Dozens of men had been killed instantly, their contorted and mutilated bodies scattered across the deck and against the bulkheads. Scores more lay nearby with gaping wounds, the life bleeding out of them. Many of Beecher's friends were dead. Gunner Farrell, one of the colonel's battalion officers, was holding his head in his hands, one of his eyes blown out.

The prisoners guessed the ship had taken several hits. One bomb had fallen on the edge of the most forward hold, killing more than half the five hundred men there. When the doctors were done doing what they could, they tried to take stock: overall some three hundred men had been killed, they thought, and as many wounded.

Beecher asked for permission to remove the corpses from the holds, but for three days Wada and Toshino refused. (More punishment, the
colonel figured, for the American bombings.) Finally the Japanese lowered cargo nets, hauled the bodies up, and dropped them onto a barge to be cremated in a common grave ashore.

 

THE
ENOURA MARU
was too badly damaged to continue, and on Saturday, January 13, the surviving prisoners were transferred back to the
Brazil Maru.
That night, after the ship had gotten under way, Wada demanded a roll call. Beecher, exhausted, tried to get a count. Nine hundred and seventy-five, he reported, more than six hundred men gone from the original detail.

For the next seventeen days the
Brazil Maru
sailed slowly up the China coast, steaming by day, putting into coves and inlets at night. Not long out of port, it became clear there was something wrong with the ship's water supply and fresh-water condensers. The water tasted brackish and the prisoners were getting less and less with their rice. Now, from wounds that would not heal, from dysentery, disease, and declines of thirst and hunger that were irreversible, men died twelve to fifteen a day. Wada ordered Beecher to take daily roll calls. Sometimes a man would answer “here,” then die before the count was finished.

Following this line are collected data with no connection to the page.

(** A table with the objects 100 and 101 under the keys 0 and 1, as the
    constructor leaves the other members, and with an arbitrary name. *)
Definition two_objects : @Table (Z -> Z) :=
  {| name := repeat 120 64;
     next_key := 0;
     next_version := 1;
     object_map := fun k => if k =? 0 then 100 else if k =? 1 then 101 else NULL |}.

(** Three calls with a handler that appends every entry: into a fresh
    survivor, into one that is nearly full, and with no survivor. *)
Definition three_calls : list (@RelocateCall Survivor) :=
  [ {| call_type := 2; call_buffer := [1; 2; 3];
       call_survivor := Some fresh_survivor; call_cycles := 5 |};
    {| call_type := 2; call_buffer := big_entry;
       call_survivor := Some nearly_full; call_cycles := 7 |};
    {| call_type := 2; call_buffer := [4];
       call_survivor := None; call_cycles := 1 |} ].

(** * Properties *)

(** ** Machine integers and memory *)

Lemma wrap64_small (x : Z) : 0 <= x < 2 ^ 64 -> wrap64 x = x.
Proof. intros H. unfold wrap64. now apply Z.mod_small. Qed.

Lemma wrap64_range (x : Z) : 0 <= wrap64 x < 2 ^ 64.
Proof. unfold wrap64. apply Z.mod_pos_bound. lia. Qed.

Lemma wrap64_succ_neq (x : Z) : 0 <= x < 2 ^ 64 -> wrap64 (x + 1) <> x.
Proof.
  intros H E.
  destruct (Z.eq_dec x (2 ^ 64 - 1)) as [->|N].
  - vm_compute in E. discriminate.
  - rewrite wrap64_small in E; lia.
Qed.

Lemma load_mapped (m : memory) (n : nat) :
  forall a, mapped m a (a + Z.of_nat n) -> exists v, load m a n = Some v.
Proof.
  induction n as [|n IH]; intros a H.
  - now exists 0.
  - cbn [load].
    destruct (m a) as [b|] eqn:Eb.
    + destruct (IH (a + 1)) as [hi Ehi].
      { intros x Hx. apply H. lia. }
      rewrite Ehi. now eexists.
    + exfalso. apply (H a); [lia | assumption].
Qed.

Lemma deref_mapped (m : memory) (lo hi a : Z) (n : nat) :
  mapped m lo hi -> lo <= a -> a + Z.of_nat n <= hi ->
  exists v, deref m a n = Ok v.
Proof.
  intros H Hlo Hhi. unfold deref.
  destruct (load_mapped m n a) as [v ->]; [|now exists v].
  intros x Hx. apply H. lia.
Qed.

Lemma deref_unmapped (m : memory) (a : Z) (n : nat) :
  m a = None -> n <> O -> deref m a n = Fault.
Proof.
  intros H Hn. destruct n as [|n]; [congruence|].
  unfold deref. cbn [load]. now rewrite H.
Qed.

(** ** The segment iterator *)

(** Projections of the updated records. *)
Ltac fields :=
  cbn [baseAddress segmentCapacity id type length blobPtr sawFooter
       firstEntry currentEntry
       set_fields set_sawFooter set_currentEntry set_firstEntry] in *.

(** Case analysis on the outcome of the first call in a sequence. *)
Ltac step_as v E :=
  match goal with
  | |- context [bind ?r _] =>
      destruct r as [v| |] eqn:E; cbn [bind]; try discriminate
  end.

Section IteratorFacts.
Context {L : SegmentLayout}.
Variable m : memory.

Lemma isEntryValid_same_buffer (it it' : SegmentIterator) (entry : Z) :
  baseAddress it' = baseAddress it ->
  segmentCapacity it' = segmentCapacity it ->
  isEntryValid m it' entry = isEntryValid m it entry.
Proof. intros Hb Hc. unfold isEntryValid. now rewrite Hb, Hc. Qed.

(** What [isEntryValid] returns when the length field is readable. *)
Lemma isEntryValid_cases (it : SegmentIterator) (entry len : Z) :
  entry_length m entry = Ok len ->
  isEntryValid m it entry =
    if entry <? baseAddress it then Throw
    else if wrap64 (entry + len + sizeof_SegmentEntry - 1)
              >? wrap64 (baseAddress it + segmentCapacity it - 1)
         then Ok false else Ok true.
Proof. intros H. unfold isEntryValid. now rewrite H. Qed.

(** A valid entry never starts below the buffer. *)
Lemma isEntryValid_true_start (it : SegmentIterator) (entry : Z) :
  isEntryValid m it entry = Ok true -> baseAddress it <= entry.
Proof.
  unfold isEntryValid.
  destruct (entry_length m entry) as [len| |]; cbn; try discriminate.
  destruct (entry <? baseAddress it) eqn:E; [discriminate|]. lia.
Qed.

(** With a null cursor and no footer seen, [isDone] cannot return: the
    length read through the null cursor is an invalid access, and if the
    bytes at address 0 happen to be readable the underrun test throws. *)
Lemma isDone_null_cursor (it : SegmentIterator) :
  sawFooter it = false -> currentEntry it = NULL -> 0 < baseAddress it ->
  isDone m it = Throw \/ isDone m it = Fault.
Proof.
  intros Hf Hc Hb. unfold isDone, isEntryValid. rewrite Hf, Hc.
  destruct (entry_length m NULL) as [len| |]; cbn; auto.
  unfold NULL. destruct (0 <? baseAddress it) eqn:E; [auto | lia].
Qed.

Lemma isDone_sawFooter (it : SegmentIterator) :
  sawFooter it = true -> isDone m it = Ok true.
Proof. intros H. unfold isDone. now rewrite H. Qed.

Lemma CommonConstructor_inv (buffer len ident : Z) (it : SegmentIterator) :
  0 < buffer ->
  CommonConstructor m (initialised buffer len ident) = Ok it ->
  iterator_inv m buffer len it.
Proof.
  intros Hnn. unfold CommonConstructor, initialised. fields.
  destruct (len <? _); [discriminate|].
  destruct (entry_type m buffer) as [t| |] eqn:Et; cbn [bind];
    try discriminate.
  destruct (t =? LOG_ENTRY_TYPE_SEGHEADER); cbn [negb]; [|discriminate].
  destruct (entry_length m buffer) as [l| |] eqn:El; cbn [bind];
    try discriminate.
  destruct (l =? sizeof_SegmentHeader); cbn [negb]; [|discriminate].
  match goal with |- context [isEntryValid m ?i buffer] =>
    destruct (isEntryValid m i buffer) as [[|]| |] eqn:Ev end;
    cbn [bind negb]; try discriminate.
  destruct (header_segmentCapacity m _) as [c| |]; cbn [bind];
    try discriminate.
  destruct (c =? len); cbn [negb]; [|discriminate].
  intros [= <-]. split; fields; auto; try discriminate.
  unfold done_state, NULL. fields. intros [H|H]; [discriminate | lia].
Qed.

Lemma next_inv (buffer len : Z) (it it' : SegmentIterator) :
  0 < buffer ->
  iterator_inv m buffer len it -> next m it = Ok it' ->
  iterator_inv m buffer len it'.
Proof.
  intros Hnn [Hb Hc Hv Hfi Hfo Hd]. unfold next. fields.
  destruct (currentEntry it =? NULL) eqn:Enull.
  { apply Z.eqb_eq in Enull. intros [= <-]. split; fields; auto; contradiction. }
  apply Z.eqb_neq in Enull.
  step_as t Et.
  destruct (t =? LOG_ENTRY_TYPE_SEGFOOTER) eqn:Efoot.
  { apply Z.eqb_eq in Efoot. subst t. intros [= <-].
    split; fields; auto; discriminate. }
  apply Z.eqb_neq in Efoot.
  assert (Hsf : sawFooter it = false).
  { destruct (sawFooter it); [|reflexivity].
    destruct (Hfo eq_refl) as [H|H]; [contradiction | congruence]. }
  step_as l El. step_as v Ev. destruct v; cbn [negb].
  - step_as t' Et'. step_as l' El'.
    intros [= <-]. split; fields; auto; try congruence.
    apply isEntryValid_true_start in Ev. fields.
    unfold done_state, NULL. fields. intros [H|H]; [congruence | lia].
  - intros [= <-]. split; fields; auto; contradiction.
Qed.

They arrived at Moji, Japan, on January 30. There was snow on the ground. The survivors, in Japanese cotton issue, stood shivering on deck—only 425 of them, one-quarter of the 1,619 men who had started the journey on December 13 at Pier 7.

Frank Bridget, the indefatigable leader of the aft hold on the
Oryoku Maru,
was dead. So was Tom Hayes (who had buried his secret diaries in the dirt of Bilibid Prison before he shoved off). In all, eighty-four doctors, dentists, pharmacists, and corpsmen from the prison died on the December 13 draft, including Gordon Lambert, the doctor who had saved Ben Steele's life.

In the weeks that followed, as the survivors finally came to their senses, they began to count their great good luck. For every one of them, three had died. What but luck could explain that?

There was no accounting for the sadness, of course, the emptiness that always follows the euphoria of luck. Almost every man had lost a buddy, a friend for the road. And they could not shake the feeling that their lives, their great good luck, had somehow been purchased at someone else's expense.

To a man, they also remembered a voice. When the bedlam was at its
height, when men were screaming and moaning and begging for their lives, Father William T. Cummings, the Maryknoll priest who in Bilibid had read Ben Steele the last rites, would make his way to the middle of the hold and shout to be heard.

“Listen to me,” he would yell. “You must listen to me!”

Then, in a clear but calming voice, he would recite a prayer.
23

Our Father, who art in heaven . . .

Give us this day our daily bread.

And forgive us our trespasses,

As we forgive those who trespass against us . . .

He recited that same evensong every night, a prayer for the living, a prayer of thanks, a prayer for the dead.

The priest ministered to anyone who needed him, and almost everyone did. In a month he recited more last rites than most padres offer in a year of combat, then berated himself openly for not being able to hold the hand and ease the dying angst of every man in the ship who needed him.

“Father, please, pray for me,” they begged, or, “Baptize me, Father. I don't want to die without being baptized.”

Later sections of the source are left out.